_INSTRUCTIONS FOR THE TASK_
Nothing but the lines from the one containing "Theorem call_subagent_guard w" through the one containing "rewrite (wf_get_id _ Hwf by_ n Hn) in Ht3.", both included, should be given again, each exactly as written below.

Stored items
(* ===== verification/ToolFacts.v ===== *)
(** * Tools: properties *)
From S2P Require Import Prelude PyStr Dict Json State StateFacts Transitions StateJson World Tool Events Evolution.
From S2P Require Import Prompts Helpers Hitl Dag Planner Patch Tools.
Local Open Scope string_scope.
Local Open Scope list_scope.

(** ** Joining changes the members only *)

Definition only_members (w w' : World) : Prop := exists ms, w_state w' = set_members ms (w_state w).

#[export] Instance only_members_joining : Joining only_members.
Proof.
  unfold only_members. split; [split; [split|]|].
  - intros w. exists (members (w_state w)). by destruct (w_state w).
  - intros a b c [m1 ->] [m2 ->]. by exists m2.
  - intros w w' -> _. exists (members (w_state w)). by destruct (w_state w).
  - intros w now name reason. unfold add_member. destruct (dmem _ _); cbn.
    + exists (members (w_state w)). by destruct (w_state w).
    + by eexists.
Qed.

(** ** Creating the plan *)

Lemma add_plan_nodes_fresh drafts s :
  nodes s = [] -> NoDup (pd_id <$> drafts) ->
  nodes (add_plan_nodes drafts s) = (fun d => (pd_id d, plan_node d)) <$> drafts.
Proof.
  intros Hs Hnd. unfold add_plan_nodes. cbn. rewrite Hs.
  enough (forall acc, NoDup (dkeys acc ++ (pd_id <$> drafts)) ->
    foldl (fun d draft => dset (pd_id draft) (plan_node draft) d) acc drafts
    = acc ++ ((fun d => (pd_id d, plan_node d)) <$> drafts)) as H by by apply (H []).
  clear Hs Hnd. induction drafts as [|d l IH]; intros acc Hnd; cbn; [by rewrite app_nil_r|].
  apply NoDup_app in Hnd as (Ha & Hd & Hl). cbn in Hl. apply NoDup_cons in Hl as [Hni Hl].
  rewrite dset_fresh by (intros Hin; apply (Hd _ Hin); cbn; by left).
  rewrite IH; [by rewrite <- app_assoc|]. unfold dkeys. rewrite fmap_app. cbn. rewrite <- app_assoc.
  apply NoDup_app. split; [done|]. split; [|by constructor].
  intros x Hx Hin. apply (Hd x Hx). done.
Qed.

Section create.
Context `{!Env, !Remote}.

Lemma create_plan_nodes draft w w' r :
  nodes (w_state w) = [] -> NoDup (pd_id <$> pd_nodes draft) ->
  create_plan_run (PlanDraftArgs draft) w = (w', Ok r) ->
  nodes (w_state w') = (fun d => (pd_id d, plan_node d)) <$> pd_nodes draft.
Proof.
  intros Hn Hnd E. rewrite <- (add_plan_nodes_fresh _ _ Hn Hnd).
  set (w1 := set_state (add_plan_nodes (pd_nodes draft) (w_state w)) w).
  assert (Keeps only_members (s ← get_state;
       (join_members (filterb str_truthy (n_agent_name <$> dvals (nodes s))) "plan" ;;;
       s ← get_state;
       mret (tool_ok (CreatePlanData (plan_id s) (plan_version s) (node_data <$> dvals (nodes s))))))%choir) as Hk by keeps.
  destruct (Hk w1) as [ms Hms]. change (create_plan_run (PlanDraftArgs draft) w) with
    ((s ← get_state;
       (join_members (filterb str_truthy (n_agent_name <$> dvals (nodes s))) "plan" ;;;
       s ← get_state;
       mret (tool_ok (CreatePlanData (plan_id s) (plan_version s) (node_data <$> dvals (nodes s))))))%choir w1) in E.
  rewrite E in Hms. cbn in Hms. rewrite Hms. done.
Qed.

Lemma find_plan_node drafts k :
  dget k ((fun d => (pd_id d, plan_node d)) <$> drafts) = plan_node <$> find_first (fun n => bool_decide (pd_id n = k)) drafts.
Proof.
  induction drafts as [|d l IH]; cbn; [done|]. destruct (decide (k = pd_id d)) as [->|Hne].
  - by rewrite bool_decide_true.
  - rewrite bool_decide_false by congruence. exact IH.
Qed.

Lemma create_plan_ok draft max_nodes w w' r :
  validate_plan draft max_nodes = Ok tt -> nodes (w_state w) = [] ->
  create_plan_run (PlanDraftArgs draft) w = (w', Ok r) ->
  dkeys (nodes (w_state w')) = pd_id <$> pd_nodes draft /\
  (forall n, n ∈ dvals (nodes (w_state w')) -> n_status n = NodeStatus.PENDING /\ n_attempt n = 0%Z) /\
  plan_ok (w_state w') /\
  (pd_nodes draft <> [] -> ready_nodes (w_state w') <> []).
Proof.
  intros Hv Hn E.
  assert ((Z.of_nat (length (pd_nodes draft)) <= max_nodes)%Z /\ NoDup (pd_id <$> pd_nodes draft) /\
    (forall n d, n ∈ pd_nodes draft -> d ∈ pd_deps n -> d ∈ pd_id <$> pd_nodes draft /\ d <> pd_id n) /\
    acyclic (draft_graph draft)) as (_ & Hnd & Hdeps & Hac) by (by apply validate_plan_ok in Hv).
  pose proof (create_plan_nodes draft w w' r Hn Hnd E) as Hns.
  assert (forall k, plan_graph (w_state w') k = draft_graph draft k) as Hg.
  { intros k. unfold plan_graph, draft_graph, get_node. rewrite Hns, find_plan_node. by destruct (find_first _ _). }
  assert (plan_ok (w_state w')) as Hok.
  { split; [|by eapply acyclic_ext; [intros k; symmetry; apply Hg|]].
    eapply closed_ext; [intros k; symmetry; apply Hg|].
    intros k ds d (n & Hin & <- & <-)%draft_graph_some Hd. destruct (Hdeps n d Hin Hd) as [(m & -> & Hm)%list_elem_of_fmap _].
    rewrite draft_graph_node by done. eauto. }
  assert (forall n, n ∈ dvals (nodes (w_state w')) -> exists d, d ∈ pd_nodes draft /\ n = plan_node d) as Hvals.
  { intros n. unfold dvals. rewrite Hns, <- list_fmap_compose, list_elem_of_fmap. naive_solver. }
  split; [unfold dkeys; rewrite Hns, <- list_fmap_compose; by apply list_fmap_ext|].
  split; [intros n (d & _ & ->)%Hvals; done|]. split; [done|].
  intros Hne. destruct Hok as [Hcl Hacy].
  destruct (dag_progress (plan_graph (w_state w')) (dkeys (nodes (w_state w'))) (fun _ => false)) as (k & ds & Hk & _ & Hd);
    [done|done| | |].
  - intros k [ds Hk]. unfold plan_graph, get_node in Hk. destruct (dget k _) eqn:Ek; [|done]. by eapply dget_Some_key.
  - destruct (pd_nodes draft) as [|d l] eqn:Ed; [done|]. exists (pd_id d). rewrite Hg, draft_graph_node.
    + eauto.
    + by rewrite Ed.
    + rewrite Ed. by left.
  - assert (ds = []) as ->. { destruct ds as [|d ds]; [done|]. by specialize (Hd d (list_elem_of_here _ _)). }
    unfold plan_graph, get_node in Hk. destruct (dget k (nodes (w_state w'))) as [n|] eqn:Ek; [|done].
    injection Hk as Hk. intros Hnil. apply filterb_nil with (x := n) in Hnil; [|by eapply dget_dvals].
    destruct (Hvals n) as (d & _ & ->); [by eapply dget_dvals|]. unfold is_ready in Hnil. by rewrite Hk in Hnil.
Qed.

(** An accepted draft becomes a sound plan. After [create_plan] ran on a
    draft that [validate_plan] accepts (the node table being empty, as
    [start_new_plan] leaves it), the nodes are the draft's, in order, all pending
    and not attempted; their dependencies are nodes of the plan without a cycle;
    and unless the plan is empty some node is ready to be dispatched. *)
Theorem create_plan_sound draft max_nodes w w' r :
  validate_plan draft max_nodes = Ok tt -> nodes (w_state w) = [] ->
  create_plan_run (PlanDraftArgs draft) w = (w', Ok r) ->
  dkeys (nodes (w_state w')) = pd_id <$> pd_nodes draft /\
  (forall n, n ∈ dvals (nodes (w_state w')) -> n_status n = NodeStatus.PENDING /\ n_attempt n = 0%Z) /\
  plan_ok (w_state w') /\
  (pd_nodes draft <> [] -> ready_nodes (w_state w') <> []).
Proof. apply create_plan_ok. Qed.

(** ** Asking a peer for help *)

(** Helpers never loop. [call_subagent] on behalf of a node succeeds only for a
    registered agent that is neither the requester's nor that of any node above
    it in the chain of requests, that was not asked by this node before, and
    while the budget of derived nodes lasts; each success uses up one unit. *)
Theorem call_subagent_guard w w' by_ target instruction n r :
  wf_state (w_state w) -> get_node (w_state w) by_ = Some n ->
  call_subagent_run (CallSubagentArgs by_ target instruction) w = (w', Ok r) -> fr_success r = true ->
  (exists a, a ∈ agents /\ ag_name a = target) /\
  (forall m, in_chain (w_state w) n m -> n_agent_name m <> target) /\
  assist_nodes_for (w_state w) target by_ = [] /\
  (derived_count (w_state w) < max_derived_nodes config)%Z.
Proof.
  intros Hwf Hn E Hr. unfold call_subagent_run, get_state, mbind, M_bind in E. cbn beta iota zeta in E.
  case_bool_decide; [by injection E as _ <-|].
  destruct (agent_named agents target) as [ag|] eqn:Ea; [|by injection E as _ <-].
  rewrite Hn in E. unfold refuse_target in E.
  case_bool_decide as Ht1; [by injection E as _ <-|]. case_bool_decide as Ht2; [by injection E as _ <-|].
  destruct (assist_nodes_for (w_state w) target (n_id n)) eqn:Ht3; [|by injection E as _ <-].
  rewrite (wf_get_id _ Hwf by_ n Hn) in Ht3.
  apply find_first_some in Ea as [Hin Hname]. bool_prop.
  split; [by exists ag|]. split.
  - intros m Hm Hname'. apply Ht2. apply (assist_chain_agents_elem _ Hwf n target); [by rewrite (wf_get_id _ Hwf by_ n Hn)|].
    by exists m.
  - split; [done|]. unfold spawn_derived_node, run_state, derive, mbind, M_bind in E.
    destruct (Z.leb_spec (max_derived_nodes config) (derived_count (w_state w))); [|done].
    cbn in E. by injection E as _ <-.
Qed.
End create.

(** ** Ids of derived nodes *)

(** A plan whose second node has the id of the first node's follow-up. *)
Definition colliding_nodes : OrchestrationState :=
  set_nodes [node_with NodeStatus.COMPLETED "n1" "a" []; node_with NodeStatus.COMPLETED "n1-f1" "b" ["n1"]] empty_state.

#[local] Instance plain_env : Env := {|
  config := default_config; agents := []; uuid_hex t := "u" +:+ pretty (Z.of_nat t); now_iso t := "now"; dumps _ := "{}"; py_repr _ := "?" |}.

(** The id of a derived node is not checked against the plan. With a plan node
    called [n1-f1], the first follow-up of [n1] replaces it: the completed node and
    its output are gone. *)
Theorem derived_id_collides :
  let n1 := snd (node_with NodeStatus.COMPLETED "n1" "a" []) in
  let w' := fst (spawn_followup_node "more" n1 None (world_of colliding_nodes)) in
  n_status <$> get_node colliding_nodes "n1-f1" = Some NodeStatus.COMPLETED /\
  n_status <$> get_node (w_state w') "n1-f1" = Some NodeStatus.PENDING /\
  length (nodes (w_state w')) = 2.
Proof. repeat split; vm_compute; done. Qed.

_RESPONSE TO THIS TASK_
Theorem call_subagent_guard w w' by_ target instruction n r :
  wf_state (w_state w) -> get_node (w_state w) by_ = Some n ->
  call_subagent_run (CallSubagentArgs by_ target instruction) w = (w', Ok r) -> fr_success r = true ->
  (exists a, a ∈ agents /\ ag_name a = target) /\
  (forall m, in_chain (w_state w) n m -> n_agent_name m <> target) /\
  assist_nodes_for (w_state w) target by_ = [] /\
  (derived_count (w_state w) < max_derived_nodes config)%Z.
Proof.
  intros Hwf Hn E Hr. unfold call_subagent_run, get_state, mbind, M_bind in E. cbn beta iota zeta in E.
  case_bool_decide; [by injection E as _ <-|].
  destruct (agent_named agents target) as [ag|] eqn:Ea; [|by injection E as _ <-].
  rewrite Hn in E. unfold refuse_target in E.
  case_bool_decide as Ht1; [by injection E as _ <-|]. case_bool_decide as Ht2; [by injection E as _ <-|].
  destruct (assist_nodes_for (w_state w) target (n_id n)) eqn:Ht3; [|by injection E as _ <-].
  rewrite (wf_get_id _ Hwf by_ n Hn) in Ht3.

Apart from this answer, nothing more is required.